Apoloniusz Tajner: tym razem to walka o lepszą przyszłość
W jakim kraju obudzimy się w poniedziałek?
Jestem przekonany, że lepszym. To co dzieje się w naszym kraju nie miało miejsca przez dziesięciolecia. Codziennie trwa wojna polsko - polska. Zostałem wychowany w takich wartościach, które mówią o tym, że każdy ma prawo do odmiennego zdania, ale trzeba siebie szanować. A dziś skłócone są nawet najbliższe rodziny, bo ta atmosfera wchodzi do naszych domów - w nasze prywatne sprawy. Nagle okazuje się, że rząd tak poróżnił najbliższych, że nie potrafią nawet usiąść razem do wigilijnego stołu. Tak nie może być. Nie ma we mnie zgody na to, co obecnie serwuje nam ekipa rządząca.
Więc dlatego start w wyborach?
Myślę, że frustracja tym, co dzieje się w Polsce narasta nie tylko we mnie. Postanowiłem wziąć udział w tym pojedynku, bo chcę i mogę - a nie muszę. Mam siłę, energię, chęć do działania, pozytywnie patrzę w przyszłość. Mam także ogromne doświadczenie, które chciałbym wykorzystać w pracy na rzecz kraju i regionu. Jest wiele do zrobienia zarówno na naszym pięknym Śląsku Cieszyńskim, w Województwie Śląskim, ale naprawy wymagają także sprawy krajowe. Tym trzeba się zająć.

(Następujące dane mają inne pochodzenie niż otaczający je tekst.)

(** Where the pages are in the shape *)
Lemma pages_in D p L : forall k, p ∈ pages D L k -> exists L' k', (L' <= L)%nat /\ D L' k' = Some p /\ k' / 512 ^ Z.of_nat (L - L') = k.
Proof.
  induction L as [|L IH]; intros k; cbn [pages]; destruct (D _ k) as [pt|] eqn:HD; try (by intros ?%elem_of_nil).
  - intros ->%list_elem_of_singleton. exists O, k. split_and!; [done|done|]. change (Z.of_nat (0 - 0)) with 0. by rewrite Z.pow_0_r, Z.div_1_r.
  - intros [->|Hin]%elem_of_cons.
    + exists (S L), k. split_and!; [done|done|]. rewrite Nat.sub_diag. change (Z.of_nat 0) with 0. by rewrite Z.pow_0_r, Z.div_1_r.
    + apply elem_of_concat_map in Hin as (i & Hi & Hp). apply elem_of_seq in Hi. destruct (IH _ Hp) as (L' & k' & HL & HD' & Hk). exists L', k'. split_and!; [lia|done|].
      replace (Z.of_nat (S L - L')) with (Z.of_nat (L - L') + 1) by lia. rewrite Z.pow_add_r, Z.pow_1_r, <- Z.div_div by lia. rewrite Hk, Z.div_add_l by lia.
      rewrite Z.div_small by lia. lia.
Qed.

Lemma pages_NoDup m root D : ptable kend m root D -> forall L k, NoDup (pages D L k).
Proof.
  intros P. induction L as [|L IH]; intros k; cbn [pages]; destruct (D _ k) as [pt|] eqn:HD; try constructor.
  - apply not_elem_of_nil.
  - constructor.
  - intros Hin. apply elem_of_concat_map in Hin as (i & Hi & Hp). destruct (pages_in _ _ _ _ Hp) as (L' & k' & HL & HD' & _).
    destruct (pt_inj _ _ _ _ P _ _ _ _ _ HD HD'). lia.
  - apply NoDup_concat_map; [apply NoDup_seq|intros; apply IH|]. intros i j p Hi Hj Hpi Hpj. apply elem_of_seq in Hi, Hj.
    destruct (pages_in _ _ _ _ Hpi) as (L1 & k1 & HL1 & HD1 & Hk1), (pages_in _ _ _ _ Hpj) as (L2 & k2 & HL2 & HD2 & Hk2).
    destruct (pt_inj _ _ _ _ P _ _ _ _ _ HD1 HD2) as [<- <-]. lia.
Qed.

(** Every table page has its parents. *)
Lemma pages_complete m root D p : ptable kend m root D -> p ∈ pages D 2 0 <-> in_shape D p.
Proof.
  intros P. split; [intros Hp; destruct (pages_in _ _ _ _ Hp) as (L & k & _ & HD & _); by exists L, k|].
  assert (Hup : forall L k q, (L < 2)%nat -> D L k = Some q -> exists pt, D (S L) (k / 512) = Some pt).
  { intros L k q HL HD. destruct (D (S L) (k / 512)) as [pt|] eqn:E; [by exists pt|]. pose proof (pt_none _ _ _ _ P L (k / 512) (k mod 512) HL E (Z.mod_pos_bound k 512 ltac:(lia))) as Hn.
    replace (k / 512 * 512 + k mod 512) with k in Hn by (pose proof (Z.div_mod k 512); lia). congruence. }
  assert (Hchild : forall L k q, D (S L) (k / 512) = Some q -> forall x, x ∈ pages D L k -> x ∈ pages D (S L) (k / 512)).
  { intros L k q HD x Hx. cbn [pages]. rewrite HD. right. apply elem_of_concat_map. exists (Z.to_nat (k mod 512)). pose proof (Z.mod_pos_bound k 512 ltac:(lia)).
    split; [apply elem_of_seq; lia|]. rewrite Z2Nat.id by lia. by replace (k / 512 * 512 + k mod 512) with k by (pose proof (Z.div_mod k 512); lia). }
  assert (Hself : forall L k, D L k = Some p -> p ∈ pages D L k) by (intros L k HD; destruct L; cbn [pages]; rewrite HD; left).
  intros (L & k & HD). destruct (pt_valid _ _ _ _ P _ _ _ HD) as [HL _]. destruct L as [|[|[|L]]]; [| | |lia].
  - destruct (Hup 0%nat k p ltac:(lia) HD) as [q1 H1]. destruct (Hup 1%nat (k / 512) q1 ltac:(lia) H1) as [q2 H2].
    pose proof (pt_top _ _ _ _ P _ _ H2) as Hk. rewrite <- Hk. eapply Hchild; [exact H2|]. eapply Hchild; [exact H1|]. by apply Hself.
  - destruct (Hup 1%nat k p ltac:(lia) HD) as [q2 H2]. pose proof (pt_top _ _ _ _ P _ _ H2) as Hk. rewrite <- Hk. eapply Hchild; [exact H2|]. by apply Hself.
  - pose proof (pt_top _ _ _ _ P _ _ HD) as ->. by apply Hself.
Qed.

(** ** A user address space *)

(** The pages with PTE_U *)
Context (acc : nat -> Prop).

(** [pas]: the pages at virtual pages 0, 1, ...; [hi]: the PTEs above them; [total]: all
    the pages that were free before the table was created *)
Record uspace (s : kstate) (root : Z) (D : shape) (free pas : list Z) (hi : Z -> Z) (total : list Z) : Prop := {
  us_inv : vm_inv kend s root D free;
  us_low : forall (i : nat) pa va, pas !! i = Some pa -> vpn va = Z.of_nat i ->
    exists perm, 0 <= perm < 1024 /\ has perm PTE_R = true /\ (acc i -> has perm PTE_U = true) /\ leaf (phys s) D va = mk_pte pa perm;
  us_high : forall va, ~ 0 <= vpn va < Z.of_nat (length pas) -> leaf (phys s) D va = hi (vpn va);
  us_pages : pages D 2 0 ++ pas ++ free ≡ₚ total;
  us_total : valid_pages total }.

Section uspace_facts.
Context (s : kstate) (root : Z) (D : shape) (free pas : list Z) (hi : Z -> Z) (total : list Z).
Hypothesis U : uspace s root D free pas hi total.

Lemma us_pt : ptable kend (phys s) root D.
Proof. apply (vi_pt _ _ _ _ _ (us_inv _ _ _ _ _ _ _ U)). Qed.

Lemma us_in_total p : p ∈ total <-> in_shape D p \/ p ∈ pas \/ p ∈ free.
Proof. rewrite <- (us_pages _ _ _ _ _ _ _ U), !elem_of_app, (pages_complete _ _ _ _ us_pt). done. Qed.

Lemma us_valid p : p ∈ total -> valid_page kend p.
Proof. apply (us_total _ _ _ _ _ _ _ U). Qed.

Do tej pory działał Pan raczej w środowisku sportowym, skąd pomysł na wejście w świat polityki?
Pełniłem funkcję prezesa Polskiego Związku Narciarskiego przez 17 lat. W tym czasie wiele się działo. Współpracowałem z wieloma instytucjami związanymi ze sportem, z organizacją szkolenia sportowego dotyczącego setek klubów, miałem stały kontakt z ministerstwem sportu, a także z polityką...Byłem członkiem zarządu Polskiego Komitetu Olimpijskiego i przez ostatnie pięć lat wiceprezesem PKOL. To ogromne doświadczenie. Moje możliwości docenił Donald Tusk i zaproponował mi start w wyborach.
I bez wahania propozycja została przyjęta?

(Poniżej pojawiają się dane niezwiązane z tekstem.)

(* ===== verification/Random.v ===== *)
(** Knuth's additive random number generator,
    [src/projects/project_3/changed_files/kernel/random.c]. *)

From stdpp Require Import base list.
From S2P Require Import Prelude.

(** The macros *)
Definition KK : Z := 100.
Definition LL : Z := 37.
Definition MM : Z := 2 ^ 30.
Definition TT : Z := 70.
Definition mod_diff (x y : Z) : Z := Z.land (x - y) (MM - 1).
Definition is_odd (x : Z) : bool := negb (Z.land x 1 =? 0).
Definition evenize (x : Z) : Z := Z.land x (MM - 2).

(** The global variables [long ran_x[KK]], [long aa[2000]], [int rand_index] *)
Record rand := MkRand { ran_x : list Z; aa : list Z; rand_index : Z }.

Definition rand0 : rand := MkRand (replicate 100 0) (replicate 2000 0) 0.

(** The state is the pair of arrays the loops write. *)
Definition ran_array (r : rand) (n : Z) : rand :=
  (* for (j=0; j<KK;j++) aa[j]=ran_x[j]; *)
  let a := for_up 0 (Z.to_nat KK) (fun j a => wr a j (rd (ran_x r) j)) (aa r) in
  (* for (;j<n;j++) aa[j]=mod_diff(aa[j-KK], aa[j-LL]); *)
  let a := for_up KK (Z.to_nat (n - KK)) (fun j a => wr a j (mod_diff (rd a (j - KK)) (rd a (j - LL)))) a in
  let j0 := Z.max KK n in
  (* for(i=0;i<LL;i++,j++) ran_x[i]= mod_diff(aa[j-KK], aa[j-LL]); *)
  let x := for_up 0 (Z.to_nat LL)
             (fun i x => let j := j0 + i in wr x i (mod_diff (rd a (j - KK)) (rd a (j - LL)))) (ran_x r) in
  (* for (;i<KK;i++,j++) ran_x[i]= mod_diff(aa[j-KK], ran_x[i-LL]); *)
  let x := for_up LL (Z.to_nat (KK - LL))
             (fun i x => let j := j0 + i in wr x i (mod_diff (rd a (j - KK)) (rd x (i - LL)))) x in
  MkRand x a (rand_index r).

(** The first loop of ran_start: x[j]=ss; ss<<=1; if (ss>=MM) ss -= MM-2; *)
Definition seed_fill (j : Z) (p : list Z * Z) : list Z * Z :=
  let '(x, ss) := p in
  let x := wr x j ss in
  let ss := 2 * ss in
  (x, if MM <=? ss then ss - (MM - 2) else ss).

Oczywiście, że miałem wątpliwości – kto ich nie ma zmieniając coś w swoim życiu? Zdałem sobie jednak sprawę, że dysponuję ogromnym doświadczeniem. Nie tylko w sferach działalności sportowej, ale także społecznej i życiowej. Jak mówię – ja już nic nie muszę. Ja chcę to doświadczenie wykorzystać dla przyszłości kolejnych pokoleń. Chciałbym się przyczynić także do tego, by w polityce panowała wyższa kultura. Mandat posła zobowiązuje do zachowania klasy i kindersztuby. Nie zgadzam się na to, co dziś robią politycy obozu rządzącego– pokazując swoją zuchwałość wobec prawa, marnowanie kolejnych szans na rozwój, niszczenie dorobku pokoleń, a także brak szacunku i tolerancji. Dlatego zdecydowałem się na przyjęcie propozycji Donalda Tuska. Kandyduję z listy Koalicji Obywatelskiej, ale jako kandydat bezpartyjny. Nie nadaję się obecnie na to, by wpadać w tryby machiny partii politycznej. Nie mam potrzeby udawać. Wiem, co mogę realnie zrobić, nie chce marnować swojej energii w strukturach partyjnych.

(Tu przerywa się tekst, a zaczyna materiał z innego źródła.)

(* ===== verification/ProcInv.v ===== *)
(** The process table of
    [src/projects/project_3/changed_files/kernel/proc.c] under every sequence
    of process operations on one CPU: the operations as a step relation, and
    the invariant they keep. *)

From stdpp Require Import base list sets strings.
From S2P Require Import Prelude Memory KString Spinlock Kalloc Vm VmLocks Random Proc Lottery ProcTable ProcLife.

Section machine.
Context {F : Type} `{FileLaws F}.
Context (kend trampoline : Z) (xstate_addr : nat -> Z).
Implicit Types s : pst F.

(** ** Steps *)

(** A thread going on where its context says. *)
Definition resume_thread (p : nat) : M (pst F) unit :=
  let! q := getp p in
  match context q with
  | CtxForkret => forkret
  | CtxYield => yield_resume
  | CtxSleep lk => sleep_resume lk ;;; lock_release lk
  | CtxNone | CtxExit => panic "no thread"
  end.

(** One operation of the running process, of an interrupt, or of the
    scheduler.  An operation that ends in swtch is followed by the scheduler
    taking the CPU back. *)
Inductive kstep : pst F -> pst F -> Prop :=
| ks_idle s s' : cproc s = None -> scheduler_round s = Ret None s' -> kstep s s'
| ks_dispatch s p s1 s' :
    cproc s = None -> scheduler_round s = Ret (Some p) s1 -> resume_thread p s1 = Ret tt s' -> kstep s s'
| ks_fork s p r s' :
    cproc s = Some p -> nextpid s < 2 ^ 31 - 1 -> fork kend trampoline s = Ret r s' -> kstep s s'
| ks_exit s p status s1 s' :
    cproc s = Some p -> exit status s = Blocked s1 -> context (procs s1 p) = CtxExit ->
    scheduler_resume p s1 = Ret tt s' -> kstep s s'
| ks_wait s p addr v s' :
    cproc s = Some p -> wait kend xstate_addr addr s = Ret v s' -> kstep s s'
| ks_wait_sleep s p addr s1 s' :
    cproc s = Some p -> wait kend xstate_addr addr s = Blocked s1 ->
    scheduler_resume p s1 = Ret tt s' -> kstep s s'
| ks_sleep s p c lk s1 s' :
    cproc s = Some p -> (forall i, lk <> LProc i) ->
    (lock_acquire lk ;;; sleep c lk) s = Blocked s1 -> scheduler_resume p s1 = Ret tt s' -> kstep s s'
| ks_yield s p s1 s' :
    cproc s = Some p -> yield s = Blocked s1 -> scheduler_resume p s1 = Ret tt s' -> kstep s s'
| ks_wakeup s c s' : wakeup c s = Ret tt s' -> kstep s s'
| ks_kill s target r s' : kill target s = Ret r s' -> kstep s s'
| ks_settickets s p r s' : cproc s = Some p -> sys_settickets s = Ret r s' -> kstep s s'
| ks_growproc s p n r s' : cproc s = Some p -> growproc kend n s = Ret r s' -> kstep s s'.

(** ** The invariant *)

Definition live (q : proc) : Prop := state q <> UNUSED /\ state q <> ZOMBIE.

(** What an entry looks like when [n] is the next pid. *)
Record entry_ok (n : Z) (q : proc) : Prop := {
  eo_used : state q <> USED;
  eo_files : length (ofile q) = NOFILE;
  eo_closed : ~ live q -> ofile q = replicate NOFILE 0;
  eo_unused : state q = UNUSED -> pid q = 0 /\ parent q = None /\ tickets q = 0 /\
    ticks q = 0 /\ pchan q = CNull /\ pagetable q = 0 /\ trapframe q = 0 /\ sz q = 0;
  eo_pid : state q <> UNUSED -> 0 < pid q < n;
  eo_context : state q = RUNNABLE \/ state q = SLEEPING -> context q <> CtxNone /\ context q <> CtxExit
}.

Record pinv s : Prop := {
  pi_held : held s = [];
  pi_nextpid : 0 < nextpid s < 2 ^ 31;
  pi_entry : forall i, entry_ok (nextpid s) (procs s i);
  pi_bound : forall i, state (procs s i) <> UNUSED -> (i < NPROC)%nat;
  pi_running : forall i, state (procs s i) = RUNNING <-> cproc s = Some i;
  pi_unique : forall i j, state (procs s i) <> UNUSED -> pid (procs s i) = pid (procs s j) -> i = j;
  pi_init : exists i, initproc s = Some i /\ live (procs s i) /\ parent (procs s i) = None;
  pi_parent : forall i q, parent (procs s i) = Some q -> q <> i /\ live (procs s q);
  pi_child : forall i, state (procs s i) <> UNUSED -> initproc s = Some i \/ exists q, parent (procs s i) = Some q
}.

(** Same process, in a state that is neither freed nor exited by the change. *)
Record same_id (a b : proc) : Prop := {
  si_pid : pid b = pid a;
  si_parent : parent b = parent a;
  si_unused : state b = UNUSED <-> state a = UNUSED;
  si_zombie : state b = ZOMBIE <-> state a = ZOMBIE
}.

Lemma same_id_refl a : same_id a a.
Proof. done. Qed.

Lemma same_id_live a b : same_id a b -> live b <-> live a.
Proof. intros [_ _ H1 H2]. unfold live. by rewrite H1, H2. Qed.

(** An operation that keeps the identity of every process keeps the invariant. *)
Lemma pinv_same s s' :
  pinv s -> held s' = [] -> nextpid s' = nextpid s -> initproc s' = initproc s ->
  (forall i, same_id (procs s i) (procs s' i)) -> (forall i, entry_ok (nextpid s) (procs s' i)) ->
  (forall i, state (procs s' i) = RUNNING <-> cproc s' = Some i) -> pinv s'.
Proof.
  intros [P1 P2 P3 P4 P5 P6 P7 P8 P9] Hh Hn Hi Hid He Hrun. constructor; auto.
  - by rewrite Hn.
  - by rewrite Hn.
  - intros i Hs. apply P4. by rewrite <- (si_unused _ _ (Hid i)).
  - intros i j Hs. rewrite (si_pid _ _ (Hid i)), (si_pid _ _ (Hid j)). apply P6.
    by rewrite <- (si_unused _ _ (Hid i)).
  - destruct P7 as (i & ? & ? & ?). exists i. rewrite Hi. split_and!; auto.
    + by rewrite (same_id_live _ _ (Hid i)).
    + by rewrite (si_parent _ _ (Hid i)).
  - intros i q. rewrite (si_parent _ _ (Hid i)). intros Hp. apply P8 in Hp as [? ?].
    by rewrite (same_id_live _ _ (Hid q)).
  - intros i Hs. rewrite Hi, (si_parent _ _ (Hid i)). apply P9. by rewrite <- (si_unused _ _ (Hid i)).
Qed.

(** Changes of a live entry that matter to the invariant only through its
    state and context. *)
Lemma entry_ok_live n a b :
  entry_ok n a -> live a -> live b -> state b <> USED ->
  pid b = pid a -> ofile b = ofile a ->
  (state b = RUNNABLE \/ state b = SLEEPING -> context b <> CtxNone /\ context b <> CtxExit) -> entry_ok n b.
Proof.
  intros [E1 E2 E3 E4 E5 E6] La Lb Hu Hp Ho Hc.
  constructor; [done|by rewrite Ho|by intros []|by intros Hs; destruct Lb| |done].
  rewrite Hp. intros _. apply E5. apply La.
Qed.

Lemma live_same_id a b : live a -> live b -> pid b = pid a -> parent b = parent a -> same_id a b.
Proof. intros [? ?] [? ?] ? ?. constructor; auto; by split. Qed.

(** One live entry changed. *)
Lemma pinv_entry s s' i q :
  pinv s -> at_entry s s' i q [] (nextpid s) -> live (procs s i) -> live q -> state q <> USED ->
  pid q = pid (procs s i) -> parent q = parent (procs s i) -> ofile q = ofile (procs s i) ->
  (state q = RUNNABLE \/ state q = SLEEPING -> context q <> CtxNone /\ context q <> CtxExit) ->
  (state q = RUNNING <-> state (procs s i) = RUNNING) -> pinv s'.
Proof.
  intros P [A1 A2 A3 A4 A5 A6] La Lq Hu Hpid Hpar Hof Hc Hrun.
  apply (pinv_same s); auto.
  - intros j. destruct (decide (j = i)) as [->|]; [|by rewrite A2].
    rewrite A1. by apply live_same_id.
  - intros j. destruct (decide (j = i)) as [->|]; [|rewrite A2 by done; apply P].
    rewrite A1. apply (entry_ok_live _ (procs s i)); auto. apply P.
  - intros j. rewrite A5. rewrite <- (pi_running s P j). destruct (decide (j = i)) as [->|]; [|by rewrite A2].
    by rewrite A1.
Qed.

(** The running process leaves the CPU. *)
Lemma pinv_switch s s1 p q s' :
  pinv s -> cproc s = Some p -> at_entry s s1 p q [LProc p] (nextpid s) ->
  state q = RUNNABLE \/ state q = SLEEPING -> context q <> CtxNone -> context q <> CtxExit ->
  pid q = pid (procs s p) -> parent q = parent (procs s p) -> ofile q = ofile (procs s p) ->
  scheduler_resume p s1 = Ret tt s' -> pinv s'.
Proof.
  intros P Hp U Hq Hc1 Hc2 Hpid Hpar Hof E.
  destruct (scheduler_resume_spec _ _ _ _ _ U) as (s2 & E2 & A1 & A2 & A3 & A4 & A5 & A6).
  rewrite E in E2. injection E2 as <-.
  assert (Hrun : state (procs s p) = RUNNING) by (by apply (pi_running s P)).
  assert (Lp : live (procs s p)) by (unfold live; by rewrite Hrun).
  assert (Lq : live q) by (unfold live; destruct Hq as [-> | ->]; done).
  apply (pinv_same s); auto.
  - intros j. destruct (decide (j = p)) as [->|]; [|by rewrite A2].
    rewrite A1. by apply live_same_id.
  - intros j. destruct (decide (j = p)) as [->|]; [|rewrite A2 by done; apply P].
    rewrite A1. apply (entry_ok_live _ (procs s p)); auto; [apply P|by destruct Hq as [-> | ->]].
  - intros j. rewrite A5. split; [|done]. destruct (decide (j = p)) as [->|Hj].
    + rewrite A1. by destruct Hq as [-> | ->].
    + rewrite A2 by done. rewrite (pi_running s P j), Hp. congruence.
Qed.
(** ** One lemma per kind of step *)

Lemma total_loop_leaves l t s : no_proc_lock s -> exists t', total_loop l t s = Ret t' s.
Proof.
  intros Hn. revert t. induction l as [|i l IH]; intros t; cbn [total_loop]; [by exists t|].
  destruct (lock_pair (LProc i) s (Hn i)) as [Ha Hr]. rewrite (bind_ret_intro _ _ _ _ _ Ha).
  unfold bind at 1, getp, get. cbv zeta. rewrite (bind_ret_intro _ _ _ _ _ Hr). apply IH.
Qed.

Lemma pick_loop_cases l counted w s :
  no_proc_lock s ->
  pick_loop l counted w s = Ret None s \/
  exists i, i ∈ l /\ state (procs s i) = RUNNABLE /\ pick_loop l counted w s = Ret (Some i) (dispatched i s).
Proof.
  intros Hn. revert counted. induction l as [|i l IH]; intros counted; [by left|].
  rewrite pick_loop_cons by done. cbv zeta.
  assert (Hrest : forall c, pick_loop l c w s = Ret None s \/ exists j, j ∈ i :: l /\
            state (procs s j) = RUNNABLE /\ pick_loop l c w s = Ret (Some j) (dispatched j s)).
  { intros c. destruct (IH c) as [?|(j & ? & ? & ?)]; [by left|right]. exists j. split_and!; auto. by right. }
  case_decide; [case_test|]; auto. right. exists i. split_and!; auto. left.
Qed.

Lemma scheduler_round_cases s :
  no_proc_lock s ->
  exists r, scheduler_round s = Ret None (set_rng r s) \/
    exists i, (i < NPROC)%nat /\ state (procs s i) = RUNNABLE /\
      scheduler_round s = Ret (Some i) (dispatched i (set_rng r s)).
Proof.
  intros Hn. destruct (total_loop_leaves all_procs 0 s Hn) as [t Et].
  unfold scheduler_round, get_total_tickets. rewrite (bind_ret_intro _ _ _ _ _ Et).
  unfold bind, get, modify. destruct (scaled_random 1 t (rng s)) as [w r]. exists r.
  destruct (pick_loop_cases all_procs 0 w (set_rng r s) Hn) as [?|(i & Hi%elem_of_seq & ? & ?)]; [by left|right].
  exists i. split_and!; auto. lia.
Qed.

(** A dispatched thread gives up its own lock, and clears its channel when it
    had been asleep. *)
Lemma resume_thread_spec s p s' :
  cproc s = Some p -> held s = [LProc p] -> resume_thread p s = Ret tt s' ->
  exists c, at_entry s s' p (set_chan c (procs s p)) [] (nextpid s).
Proof.
  intros Hp Hh E. unfold resume_thread in E. pose proof (at_entry_start s p) as U. rewrite Hh in U. at_step.
  assert (Hrel : (let! p := curproc in lock_release (LProc p)) s = Ret tt s' ->
    exists c, at_entry s s' p (set_chan c (procs s p)) [] (nextpid s)).
  { intros E'. unfold curproc, myproc, bind, get in E'. rewrite Hp in E'. unfold ret in E'.
    apply (at_release_last _ _ _ _ _ _ _ _ U) in E'. rewrite remove_one_head in E' by apply not_elem_of_nil.
    exists (pchan (procs s p)). by destruct (procs s p). }
  destruct (context (procs s p)); try done; try (by apply Hrel).
  apply bind_ret_inv in E as ([] & s1 & E1 & E). unfold sleep_resume in E1.
  unfold curproc, myproc, bind at 1 2, get in E1. rewrite Hp in E1. unfold ret at 1 in E1.
  at_step. at_step. rewrite remove_one_head in U by apply not_elem_of_nil.
  apply lock_acquire_inv in E1 as [Hl ->]. rewrite (ae_held _ _ _ _ _ _ U) in *.
  assert (U' : at_entry s (set_held [lk] s2) p (set_chan CNull (procs s p)) [lk] (nextpid s)).
  { destruct U as [A1 A2 A3 A4 A5 A6]. by constructor. }
  apply (at_release_last _ _ _ _ _ _ _ _ U') in E. rewrite remove_one_head in E by apply not_elem_of_nil.
  by exists CNull.
Qed.

Lemma held_no_proc_lock s : held s = [] -> no_proc_lock s.
Proof. intros Hh i. rewrite Hh. apply not_elem_of_nil. Qed.

Lemma dispatch_inv s p s1 s' :
  pinv s -> cproc s = None -> scheduler_round s = Ret (Some p) s1 -> resume_thread p s1 = Ret tt s' -> pinv s'.
Proof.
  intros P Hc E1 E2. pose proof (pi_held s P) as Hh.
  destruct (scheduler_round_cases s (held_no_proc_lock s Hh)) as (r & [E|(i & Hi & Hrun & E)]);
    rewrite E1 in E; [done|]. injection E as <- ->.
  apply resume_thread_spec in E2 as (c & [A1 A2 A3 A4 A5 A6]); [|done|by rewrite <- Hh].
  rewrite dispatched_procs, decide_True in A1 by done.
  assert (Hoth : forall j, j <> p -> procs s' j = procs s j).
  { intros j Hj. rewrite A2 by done. rewrite dispatched_procs. by rewrite decide_False. }
  assert (Lp : live (procs s p)) by (unfold live; by rewrite Hrun).
  assert (Lp' : live (procs s' p)) by (unfold live; by rewrite A1).
  apply (pinv_same s); auto.
  - intros j. destruct (decide (j = p)) as [->|]; [|by rewrite Hoth].
    apply live_same_id; [exact Lp|exact Lp'|by rewrite A1|by rewrite A1].
  - intros j. destruct (decide (j = p)) as [->|]; [|rewrite Hoth by done; apply P].
    apply (entry_ok_live _ (procs s p)); [apply P|exact Lp|exact Lp'|..]; rewrite A1; try done. by intros [?|?].
  - intros j. rewrite A5. destruct (decide (j = p)) as [->|Hj]; [by rewrite A1|].
    rewrite Hoth by done. rewrite (pi_running s P j), Hc. split; [done|]. simpl. congruence.
Qed.

(** Entries that were woken, or marked as killed. *)
Definition stirred (a b : proc) : Prop :=
  exists k, b = set_killed k a \/ state a = SLEEPING /\ b = set_state RUNNABLE (set_killed k a).

Lemma pinv_stirred s s' :
  pinv s -> (forall j, stirred (procs s j) (procs s' j)) ->
  nextpid s' = nextpid s -> initproc s' = initproc s -> cproc s' = cproc s -> held s' = [] -> pinv s'.
Proof.
  intros P Hj Hn Hi Hc Hh. apply (pinv_same s); auto.
  - intros j. destruct (Hj j) as (k & [-> | [Hs ->]]); [done|].
    constructor; try done; simpl; rewrite Hs; done.
  - intros j. destruct (Hj j) as (k & [Ek | [Hs Ek]]).
    + rewrite Ek. destruct (pi_entry s P j) as [E1 E2 E3 E4 E5 E6]. constructor; try done.
    + rewrite Ek. apply (entry_ok_live _ (procs s j)); try done; [apply P|unfold live; by rewrite Hs|].
      intros _. apply (pi_entry s P j). by right.
  - intros j. rewrite Hc, <- (pi_running s P j). destruct (Hj j) as (k & [-> | [Hs ->]]); [done|].
    simpl. rewrite Hs. done.
Qed.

Kiedy uzyska pan mandat, na czym chce się Pan skupić w działalności poselskiej?
Rodzice uczyli mnie, że tylko ciężką praca i wytrwałością można osiągnąć sukces. Z resztą to ceni się na Śląsku Cieszyńskim, podobnie jak szacunek do drugiego człowieka, uczciwość i troskę o dobro wspólne. Myślę, że jest wiele spraw o które trzeba dbać - komunikacja, edukacja, turystyka, infrastruktura drogowa , wyzwania związane z ekologią i przyszłością, kwestia rynku i działalności przedsiębiorców - to tylko niektóre sprawy czekające na progres. Zależy mi bardzo na reformie i wzmocnieniu rozwoju sportu dzieci i młodzieży w Polsce. Tylko na naszym regionie jest jeszcze tyle do zrobienia. Z nostalgią na przykład patrzę na skocznie w Goleszowie wymagające dziś modernizacji, ale zapewniam - osobiście tego tematu dopilnuję. Jednak nie tylko narciarstwem żyjemy, bo na naszym terenie mamy także szereg innych wspaniałych zawodników. Musi być systemowe wsparcie sportowców, zapewnienie możliwości uprawiania różnorodnych dyscyplin. Promocja sportu jako dobrego spędzenia wolnego czasu, która przyczyni się także do rozwiązania wielu innych problemów, związanych na przykład z kwestiami zdrowotnymi, czy uzależnieniami. Trzeba także pochylić się nad rolą samorządów w Polsce. W tej chwili samorządy są ograniczone. Dostają coraz więcej zadań, na które otrzymują coraz mniej środków finansowych. Do tego traktowane są wybiórczo. Nie powinno tak to wyglądać. Państwo powinno funkcjonować jako system. Nie można zapominać o przedsiębiorcach, szczególnie tych działających lokalnie, którzy mają teraz trudny czas. Przecież w skali kraju to oni stanowią podstawę gospodarczego rozwoju Polski. Jest wiele spraw, którymi trzeba się zająć. Przyszła kadencja parlamentarna będzie z pewnością pracowita.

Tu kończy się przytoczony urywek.